For a flash in time, the Universe erupts with points of energy that are vastly more powerful than the Sun’s steady output – and astronomers get busy trying to make sense of the heavenly fireworks.
With an estimate of how each compares to the power output, or luminosity, of our Sun, here are 10 of the most energetic and enigmatic types of cosmic bangs that we know of so far.
Novae
100,000 times the energy of the Sun
On 29 August 1975, a bright new star appeared in the constellation Cygnus, the Swan. Nova Cygni 1975 (‘nova’ is Latin for ‘new’) remained visible to the naked eye for a week.
But it wasn’t a new star at all. Nova eruptions occur when a compact white dwarf – about as small as Earth but as massive as the Sun – sucks in material from a larger companion star in a tight orbit.
Gas from the companion accumulates on the surface of the white dwarf.
Eventually, temperatures become high enough to initiate a runaway thermonuclear explosion about 100,000 times as bright as the Sun.
Binary systems containing white dwarfs are plentiful, so nova explosions are pretty common.
However, really bright ones like Nova Cygni 1975 occur only a few times each century.
Since both stars in the binary system usually survive the turmoil, many novae are ‘recurrent’, albeit with long lag times.
The naked-eye star T Coronae Borealis, which last erupted in 1946, is expected to go nova again sometime in 2026. Stay tuned!
Type Ia supernovae
Five billion times the energy of the Sun
As the name implies, supernovae are much more powerful than novae. Indeed, they can even outshine their parent galaxy.
But just like regular novae, Type Ia supernovae occur in binary systems that contain a white dwarf star.
The difference is the white dwarf’s mass. If enough material is dumped on its surface and the dwarf becomes 40% more massive than the Sun, nuclear fusion will reignite in its very core and, within seconds, the star is completely blown apart.
Another way to blow up a white dwarf is for it to collide with another white dwarf in the same binary system.
This is probably the cause of the majority of Type Ia supernovae, although that’s not always easy to determine.
The galactic supernovae of 1572 and 1604, observed by Tycho Brahe and Johannes Kepler respectively, were Type Ias.
Since they are all thought to have more or less the same true luminosity, Type Ia’s can be used to gauge how far off their parent galaxies are, so they’re popular with cosmologists for working out the vast distances across the Universe.
Type II supernovae
100 times the entire lifetime energy of the Sun
The catastrophic stellar explosion in July 1054 that created the Crab Nebula in the constellation Taurus was a Type II supernova involving a solitary giant star.
At the end of its brief life, the core of a massive star starts to collapse under its own gravity.
Runaway fusion reactions lead to the formation of an ultra-dense 25km-wide (15.5-mile) ball of nuclear particles called neutrons.
The resulting avalanche of neutrinos (yet another type of particle) helps to violently tear the star apart, leaving behind the so-called neutron star (or, if the doomed star was massive enough, a black hole).

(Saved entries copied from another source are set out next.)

(* ===== verification/Bookings.v ===== *)
(** * Bookings: the quote a rider books at

    Models the fare quotes of [servers/ride/quotes.py] and the booking that uses them,
    [RideRequestConsumer._create_trip] of [servers/consumers.py]: the lookup of an earlier
    booking, the service area, the quote, the price, the commission snapshot and the insertion,
    which is [insert_trip] of Trips. *)

From Stdlib Require Import QArith.
From S2P Require Import Prelude PyDecimal PyText Countries Models Money Commission Zones PromoTax Alerts Store.
From S2P Require Import Promos Settlement Drivers Trips Fares.
#[local] Open Scope string_scope.
#[local] Open Scope list_scope.
#[local] Open Scope Z_scope.

Definition point : Type := Q * Q.

(** ** Quotes *)

(** What the cache holds under a quote's id. *)
Record StoredQuote := {
  sq_fare : Quote;
  sq_rider : option Z;
  sq_pickup : point;
  sq_drop : point;
  sq_vehicle_type : string;
  sq_validated : pynum * pynum;
  sq_expires_at : Z
}.

(** The environment: what prices a ride at an instant, the distance in metres between two
    points, the validated route of two points (Google's, or the great circle), whether the city
    of a zone takes bookings, the commission rules, the quote ids. *)
Record BookEnv := {
  be_pricing : Z -> PricingEnv;
  be_trip : TripEnv;
  be_metres : point -> point -> Q;
  be_route : point -> point -> option (pynum * pynum);
  be_gate : option Zone -> option string;
  be_rules : list CommissionRule;
  be_uuid : Z -> string
}.

Record BookState := { bk_quotes : gmap string StoredQuote; bk_issued : Z; bk_world : World }.

Definition DEFAULT_VALID_SECONDS : Z := 300.
Definition MOVE_TOLERANCE_M : Q := 50.

(** [POLICIES[country]['quote_valid_seconds']]. *)
Definition policy_seconds (country : string) : option Z :=
  if bool_decide (country = "IN") || bool_decide (country = "US") then Some 300 else None.

Definition valid_seconds (country : option string) : Z :=
  match policy_seconds (upper (default EmptyString country)) with
  | Some n => if n =? 0 then DEFAULT_VALID_SECONDS else n
  | None => DEFAULT_VALID_SECONDS
  end.

(** [_country_of]: the country of the zone the fare names. *)
Definition country_of_fare (env : PricingEnv) (fare : Quote) : option string :=
  if truthy (Some (q_zone_code fare))
  then (fun p => zone_country p.2) <$> List.find (fun p => bool_decide (zone_code p.2 = q_zone_code fare)) (map_to_list (pr_zones env))
  else None.

(** [issue] *)
Definition issue (env : BookEnv) (fare : Quote) (rider : option Z) (pickup drop : point) (validated : pynum * pynum) (s : BookState)
    : (string * Z) * BookState :=
  let at_ := now (bk_world s) in
  let expires := at_ + valid_seconds (country_of_fare (be_pricing env at_) fare) * SECOND in
  let id := be_uuid env (bk_issued s) in
  ((id, expires),
   {| bk_quotes := <[id := {| sq_fare := fare; sq_rider := rider; sq_pickup := pickup; sq_drop := drop;
                             sq_vehicle_type := lower (q_vehicle_type fare); sq_validated := validated; sq_expires_at := expires |}]> (bk_quotes s);
      bk_issued := bk_issued s + 1; bk_world := bk_world s |}).

Inductive refusal_reason := Expired | Moved.

(** [cache.get]: an entry past its time is not there. *)
Definition cached (id : string) (s : BookState) : option StoredQuote :=
  q ← bk_quotes s !! id; if now (bk_world s) <? sq_expires_at q then Some q else None.

Definition further_than (limit d : Q) : bool := negb (Qle_bool d limit).

(** [check] *)
Definition check (env : BookEnv) (id : option string) (rider : Z) (pickup drop : point) (vehicle_type : option string) (s : BookState)
    : res refusal_reason StoredQuote :=
  match (i ← (if truthy id then id else None); cached i s) with
  | None => Err Expired
  | Some q =>
    if match sq_rider q with Some r => negb (r =? rider) | None => false end then Err Expired
    else if further_than MOVE_TOLERANCE_M (be_metres env pickup (sq_pickup q)) || further_than MOVE_TOLERANCE_M (be_metres env drop (sq_drop q))
    then Err Moved
    else if truthy vehicle_type && negb (bool_decide (lower (default EmptyString vehicle_type) = sq_vehicle_type q)) then Err Moved
    else Ok q
  end.

(** ** The booking *)

Record RideRequest := {
  rr_pickup : point;
  rr_drop : point;
  rr_vehicle_type : option string;
  rr_payment : option payment;
  rr_key : option string;
  rr_promo : option string;
  rr_quote : option string
}.

Inductive ride_booking :=
| RideBooking (b : booking)
| AreaRefused (code : string)
| QuoteExpired (why : refusal_reason) (fresh_id : string) (expires : Z) (fresh : Quote)
| RideFailed.

(** [validate_service_area_detail]: a code is told to the rider only when the city is closed. *)
Definition area_refusal (env : BookEnv) (pickup drop : point) (at_ : Z) : option (option string) :=
  let lookup := @find_zone_for_point (pr_lookup (be_pricing env at_)) in
  if bool_decide (lookup pickup = None) || bool_decide (lookup drop = None) then Some None
  else Some <$> be_gate env (lookup pickup).

(** [estimate_amount] *)
Definition estimate (env : BookEnv) (rq : RideRequest) (validated : pynum * pynum) (at_ : Z) : res quote_error Quote :=
  quote_fare (be_pricing env at_) validated.1 validated.2 (default EmptyString (rr_vehicle_type rq)) (Some (rr_pickup rq)).

(** The row the booking inserts, and the tax its promotion is worked out with. *)
Definition booked_body (env : BookEnv) (rq : RideRequest) (fare_minor at_ : Z) : Trip :=
  let pricing := be_pricing env at_ in
  let zone := @find_zone_for_point (pr_lookup pricing) (rr_pickup rq) in
  let vt := if truthy (rr_vehicle_type rq) then vehicle_type_named pricing (default EmptyString (rr_vehicle_type rq)) else None in
  with_snapshot (snapshot_for_booking (be_rules env) zone vt at_)
    {| trip_id := 0; trip_rider := 0; trip_driver := None; trip_zone := zone; trip_pickup := rr_pickup rq; trip_vehicle_type := vt;
       trip_vehicle_vt := None; trip_requested_at := at_; trip_currency := EmptyString; estimated_fare_minor := Some fare_minor;
       final_fare_minor := None; payment_method := rr_payment rq; end_rule := EmptyString; commission_percent_snapshot := None;
       commission_rule_id := None; commission_rule_version := None |}.

Definition promo_tax (fare : Quote) : tax_arg :=
  if bool_decide (q_tax_mode fare = "additive") then TaxAdditive (q_tax_percent fare) (per_trip_fee fare) else TaxInclusive.

(** From the price on: the trip row and its promotion, in one transaction. *)
Definition book_at (env : BookEnv) (rider : Z) (rq : RideRequest) (fare : Quote) (s : BookState) : ride_booking * BookState :=
  let at_ := now (bk_world s) in
  let zone := @find_zone_for_point (pr_lookup (be_pricing env at_)) (rr_pickup rq) in
  match to_minor_dec (total_fare fare) (Some (currency_for_zone zone)) with
  | Err _ => (RideFailed, s)
  | Ok fare_minor =>
    let '(b, w) := insert_trip (be_trip env) rider (rr_key rq) (booked_body env rq fare_minor at_) (rr_promo rq) (total_fare fare) (promo_tax fare) (bk_world s) in
    (RideBooking b, {| bk_quotes := bk_quotes s; bk_issued := bk_issued s; bk_world := w |})
  end.

(** [_create_trip] *)
Definition create_ride (env : BookEnv) (rider : Z) (rq : RideRequest) (s : BookState) : ride_booking * BookState :=
  let at_ := now (bk_world s) in
  match (k ← given_key (rr_key rq); find_booking rider k (bk_world s)) with
  | Some i => (RideBooking (Reused i), s)
  | None =>
    match area_refusal env (rr_pickup rq) (rr_drop rq) at_ with
    | Some (Some code) => (AreaRefused code, s)
    | Some None => (RideFailed, s)
    | None =>
      match be_route env (rr_pickup rq) (rr_drop rq) with
      | None => (RideFailed, s)
      | Some validated =>
        match (if truthy (rr_quote rq) then Some (check env (rr_quote rq) rider (rr_pickup rq) (rr_drop rq) (rr_vehicle_type rq) s) else None) with
        | Some (Err why) =>
          match estimate env rq validated at_ with
          | Err _ => (RideFailed, s)
          | Ok fresh =>
            let '((id, expires), s') := issue env fresh (Some rider) (rr_pickup rq) (rr_drop rq) validated s in
            (QuoteExpired why id expires fresh, s')
          end
        | Some (Ok quote) =>
          match estimate env rq validated at_ with
          | Err _ => (RideFailed, s)
          | Ok _ => book_at env rider rq (sq_fare quote) s
          end
        | None =>
          match estimate env rq validated at_ with
          | Err _ => (RideFailed, s)
          | Ok fare => book_at env rider rq fare s
          end
        end
      end
    end
  end.
(** The incident and whether it was created.  The open case of the trip is looked for without a
    lock; the unique index on it refuses a second one when the row is written, and the
    transaction then joins the winner, or raises (None) if there is no winner any more. *)
Definition open_incident (env : SafetyEnv) (o : Opening) (rd : Reads) (now : Z) (s : SafetyDb) : option (Z * bool * SafetyDb) :=
  match open_incident_for_trip (op_trip o) (rd_open rd) with
  | Some p => Some (join_incident o p now s)
  | None =>
    match open_incident_for_trip (op_trip o) s with
    | Some _ => (fun p => join_incident o p now s) <$> open_incident_for_trip (op_trip o) (rd_winner rd)
    | None =>
      let '(node, source) := resolve_incident_anchor env (op_trip o) (op_sos o) (op_driver o) (op_rider o) in
      let person := match op_rider o with
        | Some u => Some u
        | None => match op_driver o with Some d => Some (se_driver_user env d) | None => snd <$> op_ticket o end
        end in
      let i := incident_next s in
      let s := insert_incident
        {| in_category := op_category o; in_severity := op_severity o; in_status := Opened; in_source := op_source o;
           in_title := truncated 200 (op_title o); in_trip := trip_id <$> op_trip o; in_anchor := node; in_anchor_source := source;
           in_country := country_for env node (op_trip o) person; in_assigned := None; in_opened_by := op_actor o; in_opened_at := now;
           in_closed_at := None; in_outcome := EmptyString; in_summary := EmptyString; in_police_at := None;
           in_police_reference := EmptyString; in_escalated_at := None |} s in
      let s := add_update i UOpened (op_actor o) None (Some Opened) (op_note o) EmptyString now s in
      let s := link_people env i (op_trip o) None (op_actor o) s in
      let s := link_rider env i (op_rider o) (op_actor o) (linked_opt i LinkDriver (op_driver o) (op_actor o) s) in
      Some (i, true, linked_opt i LinkTicket (fst <$> op_ticket o) (op_actor o) s)
    end
  end.
Lemma trip_taken_none (i t : Z) (s : SafetyDb) (x : Incident) :
  trip_taken i s = false -> incidents s !! i = Some x -> in_trip x = Some t ->
  forall j y, j <> i -> incidents s !! j = Some y -> live_on t y = false.
Proof.
  unfold trip_taken. intros H Hx Ht j y Hj Hy. rewrite Hx in H. cbn in H. rewrite Ht in H. cbn in H.
  destruct (live_on t y) eqn:E; [|done]. rewrite <- not_true_iff_false in H. destruct H. apply existsb_exists. exists (j, y).
  split; [apply list_elem_of_In; by apply elem_of_map_to_list|]. cbn. by rewrite E, (proj2 (Z.eqb_neq j i) Hj).
Qed.

(** A case that becomes live again while no other case of its trip is. *)
Lemma reopen_keeps_ok (i : Z) (s : SafetyDb) : trip_taken i s = false -> cases_ok s -> cases_ok (update_incident i (with_status Investigating) s).
Proof.
  intros Ht [Hfr He H1 Hl]. split; cbn.
  - intros j y (x & Hx & _)%alter_some. by eapply Hfr.
  - exact He.
  - intros t j k y z (x & Hx & Ej)%alter_some (x' & Hx' & Ek)%alter_some Ly Lz.
    assert (Hmine : forall w, live_on t (with_status Investigating w) = true -> in_trip w = Some t)
      by (intros w [Hw%bool_decide_eq_true _]%andb_true_iff; exact Hw).
    destruct Ej as [[-> ->]|[Hj ->]], Ek as [[-> ->]|[Hk ->]]; [done| | |by apply (H1 t j k x x')].
    + exfalso. by rewrite (trip_taken_none i t s x Ht Hx (Hmine x Ly) k x' Hk Hx') in Lz.
    + exfalso. by rewrite (trip_taken_none i t s x' Ht Hx' (Hmine x' Lz) j x Hj Hx) in Ly.
  - intros e x j Hx Hj. destruct (Hl e x j Hx Hj) as [Hs Hk]. split; [by apply alter_is_some|done].
Qed.
(** C15. An alarm is recorded and gets its case.  When the case of its trip is, at the write, as it was
    read, the recorded alarm has a live case, on its trip if it has one, at least as severe as its
    type asks for, with the alarm among its links.  Whatever was read, the alarm is recorded: either
    on a case of its trip that exists and lists it, or without a case (if the case could not be
    written, or the race for it was lost and its winner gone), and then the next attempt gives it
    one.  Pressing again within two minutes answers with that alarm and writes nothing. *)
Theorem alarm_gets_its_case (fails : bool) (env : SafetyEnv) (rq : SosRequest) (rd : Reads) (now e : Z) (c : Centre) (s' : SafetyDb) :
  rtc (centre_step anything) start c -> taken (ce_past c) (ce_db c) rd -> raise_sos fails env rq rd now (ce_db c) = (Recorded e, s') ->
  let x := event_for env rq (trip_asked env rq) now in
  (fails = false -> timely (trip_raised env rq) rd (ce_db c) -> attached env e x s') /\
  recorded env e x s' /\ (fails = true -> sos_events s' !! e = Some x) /\
  (sos_events s' !! e = Some x -> forall m, attached env e x (attach_sos_safely false env e (reads_now s') m s').2) /\
  (forall f rd' m, now <= m <= now + SOS_DEDUPE_WINDOW_SECONDS * SECOND -> raise_sos f env rq rd' m s' = (RepeatOf e, s')).
Proof.
  intros Hok%centre_reached_ok [T1 T2] (Hs & Hno & Hagain)%raise_recorded x. set (s := ce_db c) in *.
  pose proof (centre_known c Hok _ T1) as K1. pose proof (centre_known c Hok _ T2) as K2.
  apply save_event_spec in Hs as (He & Hother & Hf & Hat & Hrec); [|done|done]. fold x in Hf, Hat, Hrec.
  assert (Hxt : so_trip x = trip_id <$> trip_asked env rq) by (unfold x, event_for; by destruct (resolve_anchor _ _ _ _ _)).
  split; [|split; [done|split; [done|split]]].
  - intros Hfa Ht. apply Hat; [done|]. by rewrite Hxt.
  - intros Hx m. apply attach_safely_timely; [done|apply known_refl|apply known_refl|apply now_timely].
  - intros f rd' m Hm. assert (Hy : exists y, sos_events s' !! e = Some y /\ (y = x \/ exists i, y = with_incident i x)).
    { destruct Hrec as [H|(i & _ & H & _)]; [exists x; by split; [|left]|exists (with_incident i x); split; [done|right; by exists i]]. }
    destruct Hy as (y & Hy & Hyx). rewrite Hagain.
    rewrite (best_by_only later_event _ (e, y)); [done| |].
    + apply elem_of_filter_b. split; [by apply elem_of_map_to_list|]. cbn [snd]. unfold repeats.
      assert (Hfields : so_user y = Some (sr_user rq) /\ so_trip y = trip_id <$> trip_asked env rq /\ so_type y = event_type_of rq /\
                        so_status y = SosOpen /\ so_created y = now).
      { unfold x, event_for in Hyx. destruct (resolve_anchor _ _ _ _ _) as [n src]. destruct Hyx as [-> |[i ->]]; done. }
      destruct Hfields as (-> & -> & -> & -> & ->). rewrite !bool_decide_true by done. cbn. apply Z.leb_le. lia.
    + intros [d z] [Hd%elem_of_map_to_list Hr]%elem_of_filter_b. cbn [snd] in Hr. destruct (decide (d = e)) as [->|Hne]; [congruence|].
      exfalso. rewrite Hother in Hd by done. specialize (Hno d z Hd). unfold repeats in Hr, Hno. rewrite !andb_true_iff in Hr.
      destruct Hr as [[[[A B] C] D] F]. rewrite A, B, C, D in Hno. cbn in Hno. apply Z.leb_gt in Hno. apply Z.leb_le in F. lia.
Qed.
(** [execute_refund].  A refusal or an exception undoes the transaction.  The request has no action
    yet when the money left is added up, so leaving its action out leaves nothing out. *)
Definition execute_refund (r : MoneyRequest) (s : Console) : res string money_answer * Console :=
  let w := co_world s in
  match locked_trip r w with
  | Err e => (Err e, s)
  | Ok t =>
    match action_of r s with
    | Some a => (Ok a, s)
    | None =>
      if (rq_minor r <=? 0) || (paid_minor t w - refunded_minor t w <? rq_minor r) then (Err "REFUND_EXCEEDS_PAID", s)
      else
        let method := match rq_method r with
          | Some m => if bool_decide (m = EmptyString) then refund_method (lt_trip t) else m
          | None => refund_method (lt_trip t)
          end in
        let row st := {| ma_trip := trip_id (lt_trip t); ma_kind := REFUND; ma_amount := rq_minor r; ma_currency := trip_currency (lt_trip t);
                         ma_method := method; ma_status := st |} in
        if bool_decide (method = WALLET_CREDIT)
        then match credit_rider r (lt_trip t) w with
             | Err e => (Err e, s)
             | Ok w => let '(a, s) := add_action r (row ACT_COMPLETED) w s in (Ok a, s)
             end
        else let '(a, s) := add_action r (row ACT_PENDING_GATEWAY) w s in (Ok a, s)
    end
  end.

(** [execute_adjustment]: the ledger row only. *)
Definition execute_adjustment (r : MoneyRequest) (s : Console) : res string money_answer * Console :=
  let w := co_world s in
  match locked_trip r w with
  | Err e => (Err e, s)
  | Ok t =>
    match action_of r s with
    | Some a => (Ok a, s)
    | None =>
      let '(a, s) := add_action r {| ma_trip := trip_id (lt_trip t); ma_kind := ADJUSTMENT; ma_amount := rq_minor r;
        ma_currency := trip_currency (lt_trip t); ma_method := LEDGER_ONLY; ma_status := ACT_RECORDED |} w s in (Ok a, s)
    end
  end.

(** ** Flags and notes *)

Inductive flag_outcome := Flagged (id : Z) | AlreadyFlagged (id : Z) | FlagNotFound.

Definition open_flag (i : Z) (reason : flag_reason) (f : TripFlag) : bool :=
  (tf_trip f =? i) && bool_decide (tf_reason f = reason) && bool_decide (tf_cleared f = None).
Definition admin_set_category (env : SafetyEnv) (u : User) (i : Z) (issue reason : option string) (seen s : Desk) : res refusal bool * Desk :=
  checked i reason
    (let* _ := require (holds (se_access env) u "support.reply" None) Denied in
     let wanted := strip (default EmptyString issue) in
     let* _ := require (bool_decide (wanted ∈ ISSUES)) (BadInput "INVALID_ISSUE_TYPE") in
     let* _ := ticket_for env u i "support.reply" seen in Ok wanted)
    (fun wanted t => unless (bool_decide (tk_issue t = wanted)) (with_issue wanted t)) s.

Definition eligible_assignee (env : SafetyEnv) (candidate : option User) (t : Ticket) : bool :=
  match candidate with
  | Some u => u_active u && is_operator (Some u) && negb (u_break_glass u) && ticket_may env u "support.reply" t
  | None => false
  end.

Definition admin_assign (env : SafetyEnv) (u : User) (i : Z) (target : assignee_target) (reason : option string) (seen s : Desk)
    : res refusal bool * Desk :=
  checked i reason
    (let* t := ticket_for env u i "support.reply" seen in
     match target with
     | Nobody => Ok None
     | Me => let* _ := require (eligible_assignee env (Some u) t) (BadInput "ASSIGNEE_NOT_ELIGIBLE") in Ok (Some (uid u))
     | Person k =>
       let who := users (se_access env) !! k in
       let* _ := require (eligible_assignee env who t) (BadInput "ASSIGNEE_NOT_ELIGIBLE") in Ok (uid <$> who)
     end)
    (fun who t => unless (bool_decide (tk_assigned t = who)) (clear_returned (with_assignee who t))) s.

A single supernova (of either Type Ia or Type II) releases almost as much energy as the Sun does during its entire life.
That makes them visible – at least to large telescopes – across billions of lightyears.
From our perspective, supernova explosions are rare events: on average, they occur in the Milky Way about once a century.
But in a Universe containing many billions of galaxies, multiple supernovae go off each and every second!
Gamma-ray bursts
A trillion times the entire lifetime energy of the Sun
A Type II supernova is impressive enough, but when the dying star is very massive and rotates very fast, the resulting explosion can be even more energetic.
The massive star’s core collapses into a black hole, called a collapsar
The black hole propels two narrow jets of particles along its rotational axis, in opposite directions.
At near light speed, these jets plough through the star’s exploding outer layers and crash into tenuous shells of gas that were blown into space at an earlier epoch.
The result is a powerful, seconds- or minutes-long burst of gamma rays – the most energetic radiation in nature.
Gamma-ray bursts (GRBs) were first detected in the 1960s by American military satellites, but it wasn’t until 1998 that astronomers discovered their extragalactic nature and their incredible energies.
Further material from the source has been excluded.